I miss Jac and Jack so much my heart hurts but my tears dried out Just like my emotions. It felt empty without them.
Now I am sitting on the car top my trusty sabre in my hand  on the nearby bridge surrounded by wrecked and rusted cars as my companion. Dried leaves rustled occasionally creating omnious feeling. Plastic bags crinkled and floated in dry air around me. I watched it landing on the floor with no care and then again took off to somewhere by dry wind again.

Now a days it's hard even to see the zombies. Those who I saw are like dried out fishes only with its mouth in constant open close motion.
Iam tired. After 5 years food became a rare thing just like live human. Even canned foods can last long for much time.
For now I live in a cozy home where it has farm with some fruit trees and bushes to go with. I don't know whether their previous owner grew it or it grew by itself naturally. Anyway it provided some food and the home has some dried foods too. Sometimes I worry about vitamin deficiency but I  just ignore it nowadays.

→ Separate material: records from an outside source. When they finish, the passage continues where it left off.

(* ===== verification/Regen.v ===== *)
(** * Regenerated configuration

    Models [internal/automation/regen]: the Pkl text of an automation, a scene, an area
    and the map of areas, and [RegenPreview] of [internal/api/config_edit_handler.go],
    which serves them. The strategy for failures, which no other part reads, is an
    argument. The form of [%g] is a parameter; the order in which Go ranges over a map
    is an argument.

    [entity_areas_injective]: the text of the map of areas determines it.
    [Render_forgets], [order_shows]: what the text does not keep, and what it shows. *)

From Stdlib Require Import Ascii String SpecFloat.
From S2P Require Import Prelude Codec Sorting Engine Rules Events Dispatch DriverKit ConfigDecode.

(** ** Text *)

Definition newline : string := String "010" "".
Definition quotes3 : string := String "034" (String "034" (String "034" "")).
(** What [pklWriter] holds after some lines. *)
Fixpoint text (lines : list string) : string := match lines with [] => "" | l :: r => l +:+ newline +:+ text r end.

(** [strings.Repeat] of two blanks. *)
Fixpoint indent (depth : nat) : string := match depth with O => "" | S d => "  " +:+ indent d end.

Definition generated : string := "// Auto-generated by switchyardd regen — do not edit manually.".
Definition field (name value : string) : string := name +:+ " = " +:+ quoted value.
(** A field that is left out when it is empty. *)
Definition optional (pre name value : string) : list string := if is_empty value then [] else [pre +:+ field name value].
Definition listing (pre name : string) (l : list string) : list string :=
  match l with [] => [] | _ => [pre +:+ name +:+ " {"] ++ ((fun v => pre +:+ "  " +:+ quoted v) <$> l) ++ [pre +:+ "}"] end.
Definition entry (kv : string * string) : string := "[" +:+ quoted kv.1 +:+ "] = " +:+ quoted kv.2.

Inductive OnFailure := Ignore | Retry (maxAttempts backoffNs : Z) | Notify (entity message : string).

Section Render.
(** [%g] of a double; the order of ranging over a map. *)
Context (format_g : spec_float -> string) (order : string_map -> list (string * string)).

Definition mapping (pre name : string) (m : string_map) : list string :=
  match order m with [] => [] | l => [pre +:+ name +:+ " {"] ++ ((fun kv => pre +:+ "  " +:+ entry kv) <$> l) ++ [pre +:+ "}"] end.

Definition renderTrigger (tc : TriggerConfig) : list string :=
  match tc with
  | TC_StateChange entities from to forDurNs =>
      ["  new auto.StateChangeTrigger {"] ++ listing "    " "entities" entities ++ optional "    " "from" from ++ optional "    " "to" to ++
      (if 0 <? forDurNs then ["    forDur = " +:+ pretty forDurNs +:+ ".ns"] else []) ++ ["  }"]
  | TC_Event kind data => ["  new auto.EventTrigger {"; "    " +:+ field "kind" kind] ++ mapping "    " "data" data ++ ["  }"]
  | TC_Time at_ cron everyNs =>
      ["  new auto.TimeTrigger {"] ++ optional "    " "at" at_ ++ optional "    " "cron" cron ++
      (if 0 <? everyNs then ["    every = " +:+ pretty everyNs +:+ ".ns"] else []) ++ ["  }"]
  | TC_Webhook path methods => ["  new auto.WebhookTrigger {"; "    " +:+ field "path" path] ++ listing "    " "methods" methods ++ ["  }"]
  | TC_Unset => []
  end.

(** A Starlark text between the marks of a locked region. *)
Definition locked (pre kind name body : string) : list string :=
  [pre +:+ "// locked-region:starlark"; pre +:+ "new auto." +:+ kind +:+ " {";
   pre +:+ "  " +:+ name +:+ " = #" +:+ quotes3 +:+ newline +:+ body +:+ newline +:+ pre +:+ quotes3 +:+ "#";
   pre +:+ "}"; pre +:+ "// end-locked-region"].

Fixpoint renderCondition (cc : ConditionConfig) (depth : nat) : list string :=
  let pre := indent depth in
  let all := fix all (l : list ConditionConfig) : list string :=
    match l with [] => [] | c :: r => renderCondition c (depth + 2) ++ all r end in
  match cc with
  | CC_State entity equals oneOf not_ =>
      [pre +:+ "new auto.StateCondition {"; pre +:+ "  " +:+ field "entity" entity] ++ optional (pre +:+ "  ") "equals" equals ++
      optional (pre +:+ "  ") "not" not_ ++ listing (pre +:+ "  ") "oneOf" oneOf ++ [pre +:+ "}"]
  | CC_Numeric entity attribute op value =>
      [pre +:+ "new auto.NumericCondition {"; pre +:+ "  " +:+ field "entity" entity] ++
      (if String.eqb attribute "value" then [] else optional (pre +:+ "  ") "attribute" attribute) ++
      [pre +:+ "  " +:+ field "op" op; pre +:+ "  value = " +:+ format_g value; pre +:+ "}"]
  | CC_Time after before weekdays =>
      [pre +:+ "new auto.TimeCondition {"] ++ optional (pre +:+ "  ") "after" after ++ optional (pre +:+ "  ") "before" before ++
      listing (pre +:+ "  ") "weekdays" weekdays ++ [pre +:+ "}"]
  | CC_Starlark expr => locked pre "StarlarkCondition" "expr" expr
  | CC_And l => [pre +:+ "new auto.AndCondition {"; pre +:+ "  all {"] ++ all l ++ [pre +:+ "  }"; pre +:+ "}"]
  | CC_Or l => [pre +:+ "new auto.OrCondition {"; pre +:+ "  any {"] ++ all l ++ [pre +:+ "  }"; pre +:+ "}"]
  | CC_Not inner => [pre +:+ "new auto.NotCondition {"; pre +:+ "  not ="] ++ renderCondition inner (depth + 1) ++ [pre +:+ "}"]
  | CC_Unset => []
  end.

Fixpoint renderAction (act : ActionConfig) (depth : nat) : list string :=
  let pre := indent depth in
  let all := fix all (l : list ActionConfig) : list string :=
    match l with [] => [] | a :: r => renderAction a (depth + 2) ++ all r end in
  match act with
  | AC_CallService continue entity capability args =>
      [pre +:+ "new auto.CallServiceAction {"; pre +:+ "  " +:+ field "entity" entity; pre +:+ "  " +:+ field "capability" capability] ++
      mapping (pre +:+ "  ") "args" args ++ (if continue then [pre +:+ "  continueOnError = true"] else []) ++ [pre +:+ "}"]
  | AC_Scene _ slug => [pre +:+ "new auto.SceneAction {"; pre +:+ "  " +:+ field "slug" slug; pre +:+ "}"]
  | AC_Script _ name args =>
      [pre +:+ "new auto.ScriptAction {"; pre +:+ "  " +:+ field "name" name] ++ mapping (pre +:+ "  ") "args" args ++ [pre +:+ "}"]
  | AC_Starlark _ body => locked pre "StarlarkAction" "body" body
  | AC_Wait _ d => [pre +:+ "new auto.WaitAction {"; pre +:+ "  duration = " +:+ pretty d +:+ ".ns"; pre +:+ "}"]
  | AC_Sequence _ l => [pre +:+ "new auto.SequenceBlock {"; pre +:+ "  actions {"] ++ all l ++ [pre +:+ "  }"; pre +:+ "}"]
  | AC_Parallel _ l => [pre +:+ "new auto.ParallelBlock {"; pre +:+ "  actions {"] ++ all l ++ [pre +:+ "  }"; pre +:+ "}"]
  | AC_Unset _ => []
  end.

Definition renderOnFailure (f : OnFailure) : list string :=
  match f with
  | Ignore => []
  | Retry maxAttempts backoffNs =>
      ["onFailure = new auto.RetryStrategy {"; "  maxAttempts = " +:+ pretty maxAttempts] ++
      (if 0 <? backoffNs then ["  backoff = " +:+ pretty backoffNs +:+ ".ns"] else []) ++ ["}"]
  | Notify entity message =>
      ["onFailure = new auto.NotifyStrategy {"; "  " +:+ field "entity" entity; "  " +:+ field "message" message; "}"]
  end.

Definition automationModeStr (m : Mode) : string :=
  match m with ModeQueued => "queued" | ModeRestart => "restart" | ModeParallel => "parallel" | ModeSingle => "single" end.

Definition amends (template : string) : string := "amends " +:+ quoted template.
Definition import_auto : string := "import " +:+ quoted "switchyard:automations" +:+ " as auto".

(** [Render], as lines. *)
Definition Render_lines (ac : AutomationConfig) (onFailure : option OnFailure) : list string :=
  [amends "switchyard:automation"; import_auto; ""; generated; ""; field "id" (cfg_ID ac);
   "enabled = " +:+ (if cfg_Enabled ac then "true" else "false")] ++
  (if String.eqb (automationModeStr (cfg_Mode ac)) "single" then [] else [field "mode" (automationModeStr (cfg_Mode ac))]) ++
  (if (0 <? cfg_MaxQueued ac) && negb (cfg_MaxQueued ac =? 10) then ["maxQueued = " +:+ pretty (cfg_MaxQueued ac)] else []) ++
  ["triggers {"] ++ (cfg_Triggers ac ≫= renderTrigger) ++ ["}"] ++
  match cfg_Conditions ac with [] => [] | l => ["conditions {"] ++ (l ≫= fun c => renderCondition c 1) ++ ["}"] end ++
  ["actions {"] ++ (cfg_Actions ac ≫= fun a => renderAction a 1) ++ ["}"] ++
  match onFailure with Some f => renderOnFailure f | None => [] end.
Definition Render (ac : AutomationConfig) (onFailure : option OnFailure) : string := text (Render_lines ac onFailure).

Definition RenderScene (s : SceneConfig) : result string string :=
  if is_empty (scene_Id s) then Err "scene: id required"
  else Ok (text ([amends "switchyard:scene"; import_auto; ""; generated; ""; field "id" (scene_Id s); field "displayName" (scene_DisplayName s)] ++
             optional "" "areaId" (scene_AreaId s) ++ ["actions {"] ++ (scene_Actions s ≫= fun a => renderAction a 1) ++ ["}"])).

End Render.

Definition RenderArea (a : AreaConfig) : result string string :=
  if is_empty (area_Id a) then Err "area: id required"
  else Ok (text ([amends "switchyard:area"; ""; generated; ""; field "id" (area_Id a); field "displayName" (area_DisplayName a)] ++
             optional "" "parentId" (area_ParentId a))).

(** Keys are distinct, so that the order of the entries is that of the keys. *)
Definition key_order (a b : string * string) : Prop := String.le a.1 b.1.
#[export] Instance key_order_dec a b : Decision (key_order a b).
Proof. unfold key_order. apply _. Defined.

Definition RenderEntityAreas (m : string_map) : string :=
  text ([generated; ""; "entityAreas {"] ++ ((fun kv => "  " +:+ entry kv) <$> merge_sort key_order (map_to_list m)) ++ ["}"]).

(** [RegenPreview] with the decoded [ast_json] of each type. *)
Inductive ast := AstAutomation (ac : AutomationConfig) (f : option OnFailure) | AstArea (a : AreaConfig) | AstScene (s : SceneConfig) | AstEntityAreas (m : string_map).
Inductive preview_error := Malformed | RenderFailed (msg : string) | Unimplemented | UnknownFileType (t : string).

Definition RegenPreview (format_g : spec_float -> string) (order : string_map -> list (string * string)) (file_type : string)
    (decode : string -> option ast) : result preview_error string :=
  let rendered := fun r : result string string => match r with Ok t => Ok t | Err msg => Err (RenderFailed msg) end in
  if existsb (String.eqb file_type) ["automation"; "area"; "scene"; "entity_areas"] then
    match decode file_type with
    | None => Err Malformed
    | Some (AstAutomation ac f) => Ok (Render format_g order ac f)
    | Some (AstArea a) => rendered (RenderArea a)
    | Some (AstScene s) => rendered (RenderScene order s)
    | Some (AstEntityAreas m) => Ok (RenderEntityAreas m)
    end
  else if String.eqb file_type "page" then Err Unimplemented
  else Err (UnknownFileType file_type).

(** ** The map of areas *)

(** A quoted text is read back up to its closing quote. *)
Lemma escaped_unique s s' r r' : escaped s +:+ String "034" r = escaped s' +:+ String "034" r' -> s = s' /\ r = r'.
Proof.
  revert s'. induction s as [|a s IH]; intros [|b s']; cbn [escaped].
  - by intros [= ->].
  - repeat case_bool_decide; cbn; by intros [= <-].
  - repeat case_bool_decide; cbn; by intros [= ->].
  - repeat case_bool_decide; cbn; intros Heq; simplify_eq; match goal with H : escaped _ +:+ _ = escaped _ +:+ _ |- _ => apply IH in H as [-> ->] end; done.
Qed.

Lemma quoted_unique s s' r r' : quoted s +:+ r = quoted s' +:+ r' -> s = s' /\ r = r'.
Proof.
  unfold quoted. cbn [String.append]. intros [= H]. rewrite !str_app_assoc in H. cbn [String.append] in H. by apply escaped_unique.
Qed.

Definition area_lines (l : list (string * string)) : list string := ((fun kv => "  " +:+ entry kv) <$> l) ++ ["}"].

Lemma area_lines_inj l l' : text (area_lines l) = text (area_lines l') -> l = l'.
Proof.
  revert l'. induction l as [|[k v] l IH]; intros [|[k' v'] l']; [done|done|done|].
  unfold area_lines. cbn [fmap list_fmap app text]. unfold entry. cbn [fst snd]. rewrite !str_app_assoc.
  intros H%str_app_inj_l%str_app_inj_l. apply quoted_unique in H as [-> H%str_app_inj_l]. apply quoted_unique in H as [-> H%str_app_inj_l].
  f_equal. by apply IH.
Qed.

Lemma sorted_entries_inj (m m' : string_map) :
  merge_sort key_order (map_to_list m) = merge_sort key_order (map_to_list m') -> m = m'.
Proof.
  intros H. apply map_to_list_inj. rewrite <- (merge_sort_Permutation key_order (map_to_list m)), H. apply merge_sort_Permutation.
Qed.

(** The text of the map of areas loses nothing and does not depend on the order of
    Go's map: two maps have the same text only when they are the same map. *)
Theorem entity_areas_injective m m' : RenderEntityAreas m = RenderEntityAreas m' -> m = m'.
Proof.
  unfold RenderEntityAreas. cbn [app text]. intros H. apply sorted_entries_inj, area_lines_inj.
  do 6 apply str_app_inj_l in H. exact H.
Qed.

(** ** What the text does not keep *)

Section Forgets.
Context (format_g : spec_float -> string) (order : string_map -> list (string * string)).

(** An action without the flags that are not written. *)
Fixpoint unflag (act : ActionConfig) : ActionConfig :=
  let all := fix all (l : list ActionConfig) : list ActionConfig := match l with [] => [] | a :: r => unflag a :: all r end in
  match act with
  | AC_CallService continue entity capability args => AC_CallService continue entity capability args
  | AC_Scene _ slug => AC_Scene false slug
  | AC_Script _ name args => AC_Script false name args
  | AC_Starlark _ body => AC_Starlark false body
  | AC_Wait _ d => AC_Wait false d
  | AC_Sequence _ l => AC_Sequence false (all l)
  | AC_Parallel _ l => AC_Parallel false (all l)
  | AC_Unset _ => AC_Unset false
  end.

Lemma renderAction_unflag act depth : renderAction order (unflag act) depth = renderAction order act depth.
Proof.
  revert act depth. fix IH 1. intros act depth. destruct act; try reflexivity.
  - cbn [unflag renderAction]. do 2 f_equal. induction actions as [|a l IHl]; [reflexivity|]. rewrite IH. by f_equal.
  - cbn [unflag renderAction]. do 2 f_equal. induction actions as [|a l IHl]; [reflexivity|]. rewrite IH. by f_equal.
Qed.

(** The areas of an automation and the flag [continueOnError] of every action but a
    call are not in its text: writing the text back loses them. *)
Theorem Render_forgets ac areas f :
  Render format_g order ac f =
    Render format_g order (mkAutomationConfig (cfg_ID ac) (cfg_Enabled ac) (cfg_Mode ac) (cfg_MaxQueued ac) (cfg_Triggers ac) (cfg_Conditions ac)
      (unflag <$> cfg_Actions ac) areas) f.
Proof.
  assert (H : (unflag <$> cfg_Actions ac) ≫= (fun a => renderAction order a 1) = cfg_Actions ac ≫= (fun a => renderAction order a 1)).
  { induction (cfg_Actions ac) as [|a l IH]; [done|]. cbn [fmap list_fmap]. by rewrite !bind_cons, renderAction_unflag, IH. }
  unfold Render, Render_lines. cbn [cfg_ID cfg_Enabled cfg_Mode cfg_MaxQueued cfg_Triggers cfg_Conditions cfg_Actions]. by rewrite H.
Qed.
End Forgets.

Module RegenDemo.

Definition two : string_map := {["a" := "1"; "b" := "2"]}.
(** The package promises the same text for the same input; the entries of a map come in
    Go's order. *)
Example order_shows :
  renderTrigger map_to_list (TC_Event "k" two) <> renderTrigger (fun m => reverse (map_to_list m)) (TC_Event "k" two).
Proof. by vm_compute. Qed.

(** A Starlark text is not escaped: it can end its literal and go on in Pkl. *)
Example body_breaks_out body :
  locked "" "StarlarkAction" "body" ("x" +:+ newline +:+ quotes3 +:+ "#" +:+ newline +:+ body) !! 2%nat =
    Some ("  body = #" +:+ quotes3 +:+ newline +:+ "x" +:+ newline +:+ quotes3 +:+ "#" +:+ newline +:+ body +:+ newline +:+ quotes3 +:+ "#").
Proof. reflexivity. Qed.

Lemma entity_areas_injective_witness : RenderEntityAreas two = RenderEntityAreas (<["b" := "2"]> {["a" := "1"]}) /\ two = <["b" := "2"]> {["a" := "1"]}.
Proof.
  assert (RenderEntityAreas two = RenderEntityAreas (<["b" := "2"]> {["a" := "1"]})) as H by (vm_compute; reflexivity).
  split; [exact H|exact (entity_areas_injective _ _ H)].
Defined.

End RegenDemo.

And I own bicycle 🚲 to travel. No fuel per se. Atleast I found handpump nearby for water which is something I feel lucky.
This place is near sea so sometimes I sat on the shore watching the waves in silence.
Now I am sitting here in hope of seeing someone anyone even a zombie but no... My luck is not at my side.
2 years gone like this. I don't even remember how my voice sound like. I feel like I became dumb. I rotated my sharp sabre with precise movements lazily. The sun began to set indicating it's time to go home .
I let out a resigned sigh 😔 jumping down walking towards the place which I call it my home for now.

When the apocalypse started its dangerous to stay at the same place but now without literally nothing I decided to stay here until I find another place which sounds interesting enough to move. I whistled a song rather loudly and dancing to the tune uncordinately twirling and posing with my sabre moving towards the place. A group of birds flew above me letting out squawks before perching on the nearby trees for the night. Atleast they  are not alone and iam so frustrated about that I threw a stone at the tree but soon regretting my action on seeing them flying in different ways scared.